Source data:
....

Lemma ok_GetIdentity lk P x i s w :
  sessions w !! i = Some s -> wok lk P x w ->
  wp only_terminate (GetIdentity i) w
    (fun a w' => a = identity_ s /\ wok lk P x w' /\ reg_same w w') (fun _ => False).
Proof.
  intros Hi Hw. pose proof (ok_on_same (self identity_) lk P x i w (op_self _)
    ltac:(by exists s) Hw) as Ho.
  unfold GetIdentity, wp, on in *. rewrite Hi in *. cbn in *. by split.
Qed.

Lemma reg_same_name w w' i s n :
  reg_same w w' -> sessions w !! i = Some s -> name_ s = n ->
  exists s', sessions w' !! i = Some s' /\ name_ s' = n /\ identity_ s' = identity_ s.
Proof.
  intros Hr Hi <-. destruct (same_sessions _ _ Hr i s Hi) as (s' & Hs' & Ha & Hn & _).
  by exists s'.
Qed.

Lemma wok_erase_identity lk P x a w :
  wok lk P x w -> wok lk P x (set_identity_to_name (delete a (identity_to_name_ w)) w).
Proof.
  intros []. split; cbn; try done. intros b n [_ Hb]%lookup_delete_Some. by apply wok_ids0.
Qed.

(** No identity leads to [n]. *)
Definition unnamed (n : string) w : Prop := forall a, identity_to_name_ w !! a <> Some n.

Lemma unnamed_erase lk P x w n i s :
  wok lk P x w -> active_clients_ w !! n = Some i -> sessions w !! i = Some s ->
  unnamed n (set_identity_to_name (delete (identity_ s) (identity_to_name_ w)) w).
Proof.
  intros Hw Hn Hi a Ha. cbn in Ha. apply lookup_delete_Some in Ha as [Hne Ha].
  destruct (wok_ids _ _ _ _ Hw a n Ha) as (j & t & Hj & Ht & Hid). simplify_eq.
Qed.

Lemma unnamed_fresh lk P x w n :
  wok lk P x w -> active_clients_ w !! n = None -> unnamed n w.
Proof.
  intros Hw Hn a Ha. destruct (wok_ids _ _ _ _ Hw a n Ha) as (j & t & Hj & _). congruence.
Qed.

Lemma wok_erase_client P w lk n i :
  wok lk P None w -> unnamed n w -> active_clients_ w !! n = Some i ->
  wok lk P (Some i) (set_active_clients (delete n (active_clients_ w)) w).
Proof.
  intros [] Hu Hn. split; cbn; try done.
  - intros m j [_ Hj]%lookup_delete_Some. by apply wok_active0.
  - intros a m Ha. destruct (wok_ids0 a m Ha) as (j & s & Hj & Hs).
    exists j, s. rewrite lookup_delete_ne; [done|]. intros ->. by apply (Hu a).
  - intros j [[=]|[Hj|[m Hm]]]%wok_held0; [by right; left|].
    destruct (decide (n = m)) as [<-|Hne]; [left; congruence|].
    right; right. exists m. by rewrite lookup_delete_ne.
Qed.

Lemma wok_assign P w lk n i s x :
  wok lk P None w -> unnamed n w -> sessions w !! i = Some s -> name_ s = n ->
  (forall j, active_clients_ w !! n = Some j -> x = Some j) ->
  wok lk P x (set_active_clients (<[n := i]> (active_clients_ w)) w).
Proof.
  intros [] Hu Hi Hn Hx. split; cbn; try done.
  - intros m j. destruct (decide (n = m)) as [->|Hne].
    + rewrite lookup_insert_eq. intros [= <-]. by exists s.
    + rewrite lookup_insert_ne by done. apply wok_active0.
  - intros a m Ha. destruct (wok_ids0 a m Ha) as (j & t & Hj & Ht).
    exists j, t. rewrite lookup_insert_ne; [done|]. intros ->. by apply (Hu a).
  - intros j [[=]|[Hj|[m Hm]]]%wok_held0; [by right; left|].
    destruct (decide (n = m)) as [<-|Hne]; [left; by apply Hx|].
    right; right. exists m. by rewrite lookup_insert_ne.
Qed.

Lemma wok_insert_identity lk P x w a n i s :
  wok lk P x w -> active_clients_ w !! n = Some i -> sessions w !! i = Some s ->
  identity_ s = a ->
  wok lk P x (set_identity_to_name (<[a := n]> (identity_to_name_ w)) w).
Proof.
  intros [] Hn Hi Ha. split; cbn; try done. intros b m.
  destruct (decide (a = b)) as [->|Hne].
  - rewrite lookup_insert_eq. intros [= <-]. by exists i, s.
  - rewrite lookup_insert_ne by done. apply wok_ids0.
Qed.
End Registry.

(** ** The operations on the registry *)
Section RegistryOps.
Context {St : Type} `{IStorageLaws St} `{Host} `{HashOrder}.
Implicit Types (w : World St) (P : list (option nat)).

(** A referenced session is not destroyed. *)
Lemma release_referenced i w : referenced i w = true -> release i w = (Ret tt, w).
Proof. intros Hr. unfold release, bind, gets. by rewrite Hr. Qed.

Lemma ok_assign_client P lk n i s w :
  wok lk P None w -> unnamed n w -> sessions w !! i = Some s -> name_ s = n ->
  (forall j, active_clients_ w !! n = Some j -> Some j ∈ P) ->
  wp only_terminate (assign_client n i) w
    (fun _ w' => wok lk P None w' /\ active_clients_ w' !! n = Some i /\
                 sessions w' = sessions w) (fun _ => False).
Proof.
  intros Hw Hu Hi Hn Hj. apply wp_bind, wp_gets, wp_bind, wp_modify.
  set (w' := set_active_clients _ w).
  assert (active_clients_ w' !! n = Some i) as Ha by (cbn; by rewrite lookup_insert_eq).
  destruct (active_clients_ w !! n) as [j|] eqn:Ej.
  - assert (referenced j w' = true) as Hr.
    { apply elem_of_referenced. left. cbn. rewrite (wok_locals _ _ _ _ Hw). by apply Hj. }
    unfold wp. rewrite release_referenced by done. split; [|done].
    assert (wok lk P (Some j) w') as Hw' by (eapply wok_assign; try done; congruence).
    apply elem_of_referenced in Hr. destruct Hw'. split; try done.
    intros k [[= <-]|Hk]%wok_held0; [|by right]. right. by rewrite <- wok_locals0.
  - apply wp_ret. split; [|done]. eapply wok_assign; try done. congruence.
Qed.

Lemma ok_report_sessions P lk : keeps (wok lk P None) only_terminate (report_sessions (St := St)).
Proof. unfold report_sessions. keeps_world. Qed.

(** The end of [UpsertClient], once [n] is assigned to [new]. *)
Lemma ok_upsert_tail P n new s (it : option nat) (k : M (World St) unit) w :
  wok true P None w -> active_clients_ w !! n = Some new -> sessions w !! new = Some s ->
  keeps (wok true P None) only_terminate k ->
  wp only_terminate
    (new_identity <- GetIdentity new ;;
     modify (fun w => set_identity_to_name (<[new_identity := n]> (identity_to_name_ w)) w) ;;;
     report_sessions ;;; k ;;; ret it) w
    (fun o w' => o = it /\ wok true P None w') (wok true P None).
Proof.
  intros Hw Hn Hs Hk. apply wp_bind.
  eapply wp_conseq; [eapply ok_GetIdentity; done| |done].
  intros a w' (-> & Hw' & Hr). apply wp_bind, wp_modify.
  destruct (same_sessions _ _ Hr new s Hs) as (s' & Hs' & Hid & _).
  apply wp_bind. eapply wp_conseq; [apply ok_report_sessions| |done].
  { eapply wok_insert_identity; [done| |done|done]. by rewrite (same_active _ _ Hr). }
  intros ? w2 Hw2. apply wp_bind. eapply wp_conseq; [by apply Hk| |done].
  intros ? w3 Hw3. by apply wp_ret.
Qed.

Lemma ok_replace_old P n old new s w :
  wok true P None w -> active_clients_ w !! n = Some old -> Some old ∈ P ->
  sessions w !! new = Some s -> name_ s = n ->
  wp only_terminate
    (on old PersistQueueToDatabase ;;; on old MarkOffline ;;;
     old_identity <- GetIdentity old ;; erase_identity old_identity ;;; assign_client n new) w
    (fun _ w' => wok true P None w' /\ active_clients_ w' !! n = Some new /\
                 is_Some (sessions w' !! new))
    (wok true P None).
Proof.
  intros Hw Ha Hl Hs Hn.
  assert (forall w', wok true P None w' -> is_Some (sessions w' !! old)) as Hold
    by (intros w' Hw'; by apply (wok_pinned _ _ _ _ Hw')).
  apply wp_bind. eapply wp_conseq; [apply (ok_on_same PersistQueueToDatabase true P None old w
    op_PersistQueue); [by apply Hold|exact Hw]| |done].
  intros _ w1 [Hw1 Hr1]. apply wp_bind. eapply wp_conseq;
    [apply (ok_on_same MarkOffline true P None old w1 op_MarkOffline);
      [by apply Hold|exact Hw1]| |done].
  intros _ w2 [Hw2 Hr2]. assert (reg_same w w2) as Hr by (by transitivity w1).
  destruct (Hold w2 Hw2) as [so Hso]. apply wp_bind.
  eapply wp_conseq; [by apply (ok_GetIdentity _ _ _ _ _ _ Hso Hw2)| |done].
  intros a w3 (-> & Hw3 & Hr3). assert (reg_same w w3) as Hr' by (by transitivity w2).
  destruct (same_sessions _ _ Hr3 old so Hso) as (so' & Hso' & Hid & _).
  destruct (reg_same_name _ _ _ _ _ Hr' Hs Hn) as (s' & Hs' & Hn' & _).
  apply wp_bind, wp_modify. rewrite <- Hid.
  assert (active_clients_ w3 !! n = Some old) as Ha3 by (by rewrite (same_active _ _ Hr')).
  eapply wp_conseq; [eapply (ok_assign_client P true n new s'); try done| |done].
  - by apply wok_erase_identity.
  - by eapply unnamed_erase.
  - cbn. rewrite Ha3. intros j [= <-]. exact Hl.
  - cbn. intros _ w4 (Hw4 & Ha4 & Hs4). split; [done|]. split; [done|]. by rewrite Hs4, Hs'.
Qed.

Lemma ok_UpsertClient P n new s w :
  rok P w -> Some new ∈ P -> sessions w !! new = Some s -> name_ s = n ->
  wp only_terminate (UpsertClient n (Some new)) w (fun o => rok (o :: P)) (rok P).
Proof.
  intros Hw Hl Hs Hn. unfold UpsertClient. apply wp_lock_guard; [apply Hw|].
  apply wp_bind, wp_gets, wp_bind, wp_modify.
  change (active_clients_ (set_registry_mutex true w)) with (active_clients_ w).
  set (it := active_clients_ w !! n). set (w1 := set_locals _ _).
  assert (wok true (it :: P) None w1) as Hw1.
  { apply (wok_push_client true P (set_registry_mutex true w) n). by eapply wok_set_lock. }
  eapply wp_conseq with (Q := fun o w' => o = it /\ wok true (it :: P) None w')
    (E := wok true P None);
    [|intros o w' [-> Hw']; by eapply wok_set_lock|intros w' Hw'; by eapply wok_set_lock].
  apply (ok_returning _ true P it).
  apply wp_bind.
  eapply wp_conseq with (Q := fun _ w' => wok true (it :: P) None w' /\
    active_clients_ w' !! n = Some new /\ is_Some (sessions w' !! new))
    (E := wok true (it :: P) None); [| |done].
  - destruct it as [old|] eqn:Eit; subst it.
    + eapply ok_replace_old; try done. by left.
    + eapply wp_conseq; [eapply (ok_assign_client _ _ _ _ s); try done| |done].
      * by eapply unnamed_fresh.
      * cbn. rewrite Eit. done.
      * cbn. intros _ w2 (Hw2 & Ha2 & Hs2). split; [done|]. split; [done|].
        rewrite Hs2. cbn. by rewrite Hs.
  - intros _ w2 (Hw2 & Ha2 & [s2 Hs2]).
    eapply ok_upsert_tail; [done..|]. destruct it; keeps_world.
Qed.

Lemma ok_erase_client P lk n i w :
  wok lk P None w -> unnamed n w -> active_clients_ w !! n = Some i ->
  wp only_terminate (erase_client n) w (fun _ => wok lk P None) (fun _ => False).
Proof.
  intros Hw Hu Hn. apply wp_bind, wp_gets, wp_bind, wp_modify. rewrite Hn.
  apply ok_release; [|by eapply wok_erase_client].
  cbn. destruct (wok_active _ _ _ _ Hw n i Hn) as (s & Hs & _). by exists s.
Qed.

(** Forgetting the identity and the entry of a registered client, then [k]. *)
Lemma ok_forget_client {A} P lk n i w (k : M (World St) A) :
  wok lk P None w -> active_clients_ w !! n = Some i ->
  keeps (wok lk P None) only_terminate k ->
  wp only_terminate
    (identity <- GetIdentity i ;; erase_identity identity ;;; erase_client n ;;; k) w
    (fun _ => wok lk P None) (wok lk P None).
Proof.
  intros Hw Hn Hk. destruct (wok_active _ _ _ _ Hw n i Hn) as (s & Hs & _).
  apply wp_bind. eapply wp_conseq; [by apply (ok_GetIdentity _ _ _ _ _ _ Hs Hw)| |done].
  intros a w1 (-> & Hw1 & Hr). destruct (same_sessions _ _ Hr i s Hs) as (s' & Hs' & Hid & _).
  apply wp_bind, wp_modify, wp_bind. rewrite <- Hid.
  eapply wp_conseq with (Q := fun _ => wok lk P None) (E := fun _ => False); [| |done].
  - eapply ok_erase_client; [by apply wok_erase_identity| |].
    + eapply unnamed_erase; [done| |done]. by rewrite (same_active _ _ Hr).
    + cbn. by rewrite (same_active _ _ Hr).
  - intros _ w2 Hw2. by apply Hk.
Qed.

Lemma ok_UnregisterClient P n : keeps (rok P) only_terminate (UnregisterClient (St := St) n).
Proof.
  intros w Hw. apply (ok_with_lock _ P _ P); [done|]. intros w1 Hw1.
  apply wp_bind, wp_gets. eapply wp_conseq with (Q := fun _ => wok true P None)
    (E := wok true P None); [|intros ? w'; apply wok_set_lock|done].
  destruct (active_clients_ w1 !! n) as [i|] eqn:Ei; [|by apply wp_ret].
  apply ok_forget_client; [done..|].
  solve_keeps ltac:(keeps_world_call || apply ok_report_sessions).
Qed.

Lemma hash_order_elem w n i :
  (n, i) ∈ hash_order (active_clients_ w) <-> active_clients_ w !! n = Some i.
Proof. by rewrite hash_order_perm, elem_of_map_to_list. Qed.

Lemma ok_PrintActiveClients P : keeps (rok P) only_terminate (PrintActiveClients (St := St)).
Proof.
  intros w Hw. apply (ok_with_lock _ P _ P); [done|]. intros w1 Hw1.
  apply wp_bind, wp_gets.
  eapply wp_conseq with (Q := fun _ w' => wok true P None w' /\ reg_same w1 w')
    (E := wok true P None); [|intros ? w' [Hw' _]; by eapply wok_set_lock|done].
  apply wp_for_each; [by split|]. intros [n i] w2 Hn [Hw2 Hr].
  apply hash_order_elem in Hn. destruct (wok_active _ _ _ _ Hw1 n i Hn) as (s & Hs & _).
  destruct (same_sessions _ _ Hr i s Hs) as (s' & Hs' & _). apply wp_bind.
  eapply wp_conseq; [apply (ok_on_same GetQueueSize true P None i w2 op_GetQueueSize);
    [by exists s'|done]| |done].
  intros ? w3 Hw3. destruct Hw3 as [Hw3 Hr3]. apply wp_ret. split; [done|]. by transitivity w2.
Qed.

....

What this task involves: Reproduce verbatim the lines above, from the line with "(fun _ w' => wok true" through the line with "- by eapply unnamed_erase.".

Reply to the exercise:
    (fun _ w' => wok true P None w' /\ active_clients_ w' !! n = Some new /\
                 is_Some (sessions w' !! new))
    (wok true P None).
Proof.
  intros Hw Ha Hl Hs Hn.
  assert (forall w', wok true P None w' -> is_Some (sessions w' !! old)) as Hold
    by (intros w' Hw'; by apply (wok_pinned _ _ _ _ Hw')).
  apply wp_bind. eapply wp_conseq; [apply (ok_on_same PersistQueueToDatabase true P None old w
    op_PersistQueue); [by apply Hold|exact Hw]| |done].
  intros _ w1 [Hw1 Hr1]. apply wp_bind. eapply wp_conseq;
    [apply (ok_on_same MarkOffline true P None old w1 op_MarkOffline);
      [by apply Hold|exact Hw1]| |done].
  intros _ w2 [Hw2 Hr2]. assert (reg_same w w2) as Hr by (by transitivity w1).
  destruct (Hold w2 Hw2) as [so Hso]. apply wp_bind.
  eapply wp_conseq; [by apply (ok_GetIdentity _ _ _ _ _ _ Hso Hw2)| |done].
  intros a w3 (-> & Hw3 & Hr3). assert (reg_same w w3) as Hr' by (by transitivity w2).
  destruct (same_sessions _ _ Hr3 old so Hso) as (so' & Hso' & Hid & _).
  destruct (reg_same_name _ _ _ _ _ Hr' Hs Hn) as (s' & Hs' & Hn' & _).
  apply wp_bind, wp_modify. rewrite <- Hid.
  assert (active_clients_ w3 !! n = Some old) as Ha3 by (by rewrite (same_active _ _ Hr')).
  eapply wp_conseq; [eapply (ok_assign_client P true n new s'); try done| |done].
  - by apply wok_erase_identity.
  - by eapply unnamed_erase.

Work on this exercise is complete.